SCHWARTZ: It’s Miramax’s need for glitter rock.

HAYNES: Yeah, exactly.

SCHWARTZ: You’ve talked in interviews about the films of the 1970s, and the films that really did come from something, like Performance, and A Clockwork Orange, and McCabe and Mrs. Miller. It seems like nowadays the whole marketing mechanism is so much more evolved that it’s hard for films to really get discovered, come out of the culture. So I’m just wondering, in making this film and evoking the films of the 1970s, what you were thinking of in terms of the film culture?

HAYNES: It’s a really interesting question. A lot of people probably read that book, Easy Riders, Raging Bulls, about the whole decade of 1970s filmmaking. It’s full of—did you read it?

SCHWARTZ: I read long excerpts.

HAYNES: I really recommend it. There’s a lot of gossip and a lot of dishing… But one thing that’s so interesting about it, just purely from a business standpoint, is the way films have changed and the way they get distributed today. And it happened with Jaws in ‘75, when they decided that—if people remember, before ‘75, it was very uncommon for any major release to open citywide or nationally, open in all the theaters at once. It would usually be an exclusive engagement. And there would be this ability for a film to enter into this sort of consciousness of the public and be discussed, and people would read reviews and wait in line and talk about it. And finally weeks and weeks later it would open citywide. And that changed when Jaws was a major release by a studio and they decided, “Hey, let’s just try every theater at once.” And, of course, they made so much money that that’s been the mold ever since. And it’s changed the ways films get received. It changes the way, the possibilities for many different kinds of films to enter into the consciousness of all of us. That was an interesting change in the way they’re marketed.

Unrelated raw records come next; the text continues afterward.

(* ===== verification/ExtValue.v ===== *)
(** * ExtValue: extended values, the srpc_evtool functions of srpc.c

    An extended value is a type, a size and at most 1024 bytes: the measurements of
    an electricity meter in one of three versions, the state of a thermostat or of a
    counter, or several extended values one after the other. A structure is the
    list of its bytes; a pointer is [None] when it is null; a function returns its
    result and what it leaves in the structure it writes, and [None] when it
    accesses memory out of the structures. *)

From stdpp Require Import strings.
From S2P Require Import Prelude CLayout CMembers ProtoTypes.

#[local] Open Scope list_scope.
#[local] Open Scope Z_scope.

Definition EV_TYPE_NONE : Z := 0.
Definition EV_TYPE_ELECTRICITY_METER_MEASUREMENT_V1 : Z := 10.
Definition EV_TYPE_ELECTRICITY_METER_MEASUREMENT_V2 : Z := 12.
Definition EV_TYPE_ELECTRICITY_METER_MEASUREMENT_V3 : Z := 14.
Definition EV_TYPE_IMPULSE_COUNTER_DETAILS_V1 : Z := 20.
Definition EV_TYPE_THERMOSTAT_DETAILS_V1 : Z := 30.
Definition EV_TYPE_MULTI_VALUE : Z := 100.

Definition EM_VAR_FORWARD_ACTIVE_ENERGY_BALANCED : Z := 0x2000.
Definition EM_VAR_REVERSE_ACTIVE_ENERGY_BALANCED : Z := 0x4000.
Definition EM_VAR_VOLTAGE_PHASE_ANGLE_12 : Z := 0x10000.
Definition EM_VAR_VOLTAGE_PHASE_ANGLE_13 : Z := 0x20000.
Definition EM_VAR_VOLTAGE_PHASE_SEQUENCE : Z := 0x40000.
Definition EM_VAR_CURRENT_PHASE_SEQUENCE : Z := 0x80000.

Definition THERMOSTAT_FIELD_MeasuredTemperatures : Z := 0x01.
Definition THERMOSTAT_FIELD_PresetTemperatures : Z := 0x02.
Definition THERMOSTAT_FIELD_Flags : Z := 0x04.
Definition THERMOSTAT_FIELD_Values : Z := 0x08.
Definition THERMOSTAT_FIELD_Time : Z := 0x10.
Definition THERMOSTAT_FIELD_Schedule : Z := 0x20.

Notation EV := TSuplaChannelExtendedValue.
Notation outcome := (option (Z * option (list Z))).

Definition zeros (n : Z) : list Z := replicate (Z.to_nat n) 0.

(** "memset(p, 0, sizeof(t))" *)
Definition memset0 (t : ctype) (mem : list Z) : option (list Z) :=
  memcpy_to mem 0 (zeros (sizeof t)) (sizeof t).

(** "memcpy(ev->value, p, n)" and "memcpy(p, ev->value, n)" *)
Definition write_value (p : list Z) (n : Z) (ev : list Z) : option (list Z) :=
  '(o, _) ← member "value"%string EV; memcpy_to ev o p n.

Definition read_value (n : Z) (ev : list Z) : option (list Z) :=
  '(o, _) ← member "value"%string EV; read_at ev o n.

(** ** Electricity meters *)

(** The size of a structure with [m_count] measurements, in [size_t]. *)
Definition em_size (t : ctype) (m_count : Z) : Z :=
  u64 (sizeof t - sizeof TElectricityMeter_Measurement * EM_MEASUREMENT_COUNT
       + u64 (sizeof TElectricityMeter_Measurement * m_count)).

Definition emextended2extended (t : ctype) (ev_type : Z) (em_ev ev : option (list Z))
    : outcome :=
  match em_ev, ev with
  | Some em, Some e =>
      m_count ← value_of ["m_count"%string] t 0 em;
      if (EM_MEASUREMENT_COUNT <? m_count) || (m_count <? 0) then Some (0, ev)
      else
        e ← memset0 EV e;
        e ← assign ["type"%string] EV 0 ev_type e;
        let size := u32 (em_size t m_count) in
        e ← assign ["size"%string] EV 0 size e;
        if (0 <? size) && (size <=? SUPLA_CHANNELEXTENDEDVALUE_SIZE) then
          e ← write_value em size e; Some (1, Some e)
        else e ← assign ["size"%string] EV 0 0 e; Some (0, Some e)
  | _, _ => Some (0, ev)
  end.

Definition extended2emextended (t : ctype) (ev_type : Z) (ev em_ev : option (list Z))
    : outcome :=
  match em_ev, ev with
  | Some em, Some e =>
      type ← value_of ["type"%string] EV 0 e;
      size ← value_of ["size"%string] EV 0 e;
      if negb (type =? ev_type) || (size =? 0) || (sizeof t <? size) then Some (0, em_ev)
      else
        em ← memset0 t em;
        v ← read_value size e;
        em ← memcpy_to em 0 v size;
        m_count ← value_of ["m_count"%string] t 0 em;
        let expected_size :=
          if m_count <=? EM_MEASUREMENT_COUNT then i32 (em_size t m_count) else 0 in
        if negb (size =? u32 expected_size) then em ← memset0 t em; Some (0, Some em)
        else Some (1, Some em)
  | _, _ => Some (0, em_ev)
  end.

But Velvet Goldmine was very much a—the 1970s are a really interesting era for a lot of different reasons to me. It’s been well established how rich American filmmaking was during that period, and there was sort of a window of opportunity for director-driven films to be made, largely on the success of Easy Rider. That went away at a certain point, and we really haven’t seen anything quite like it. And I think the independent cinema scene that people talk about in the 1980s was sort of a hope that there could really be some films with integrity coming out of again from directors. And I’m not sure that that’s really been proven as true as we would like to think.

SCHWARTZ: There’s also, of course, the way this film looks at music. The music scene in glam rock is the same kind of feeling, that you’re celebrating a period, and there’s a double sense throughout the film of celebration and—

HAYNES: Lament.

SCHWARTZ: That’s a good word. I was looking for a word like that. Yeah, at the same time, that must be a hard balance to pull off, when you’re writing a film and making the film to get those two things going on at the same time.

HAYNES: In a way the lament aspect is what gave me permission to do a film this affirmative, yeah, so in a way, when I listened to bands like Roxy Music, I felt that there was this amazing amount of longing and loss, I guess. The lyrics are in [the] past tense. Most of it is set in this mournful look back to something lost, even from the very beginning, from the very first record. The whole sentiment it sort of stirs up is about loss and things that are no longer really available. There’s a sort of mournful quality about that, which interested me a great deal. I wanted to cloak the whole film in that kind of a loss but still show you what was maybe possible for a brief time, through the fan’s point of view and definitely framed by this very repressive 1984, which sort of stands in for the present day.

SCHWARTZ: So there is this double layer. It’s like the 1990s looking at the 1970s—you put the 1980s in between. So it’s looking at the glam rock period in the perspective of the 1980s in the present day. So I was just wondering where the 1980s layer came in.

HAYNES: The 1980s thing was really… in a way I wanted everything in the film to be something that came out of the 1970s, even a look to the future. There was a very interesting element in the 1970s in glitter-rock music and themes that came out, particularly as it progressed from 1973 to 1974 to 1975. Where there was this sort of doomful sense of a doomful future lurking on the horizon. Bowie’s record Diamond Dogs is a good example. It was based on the George Orwell book, and he wanted to actually do a musical or some treatment of 1984 and was refused the rights and did Diamond Dogs instead.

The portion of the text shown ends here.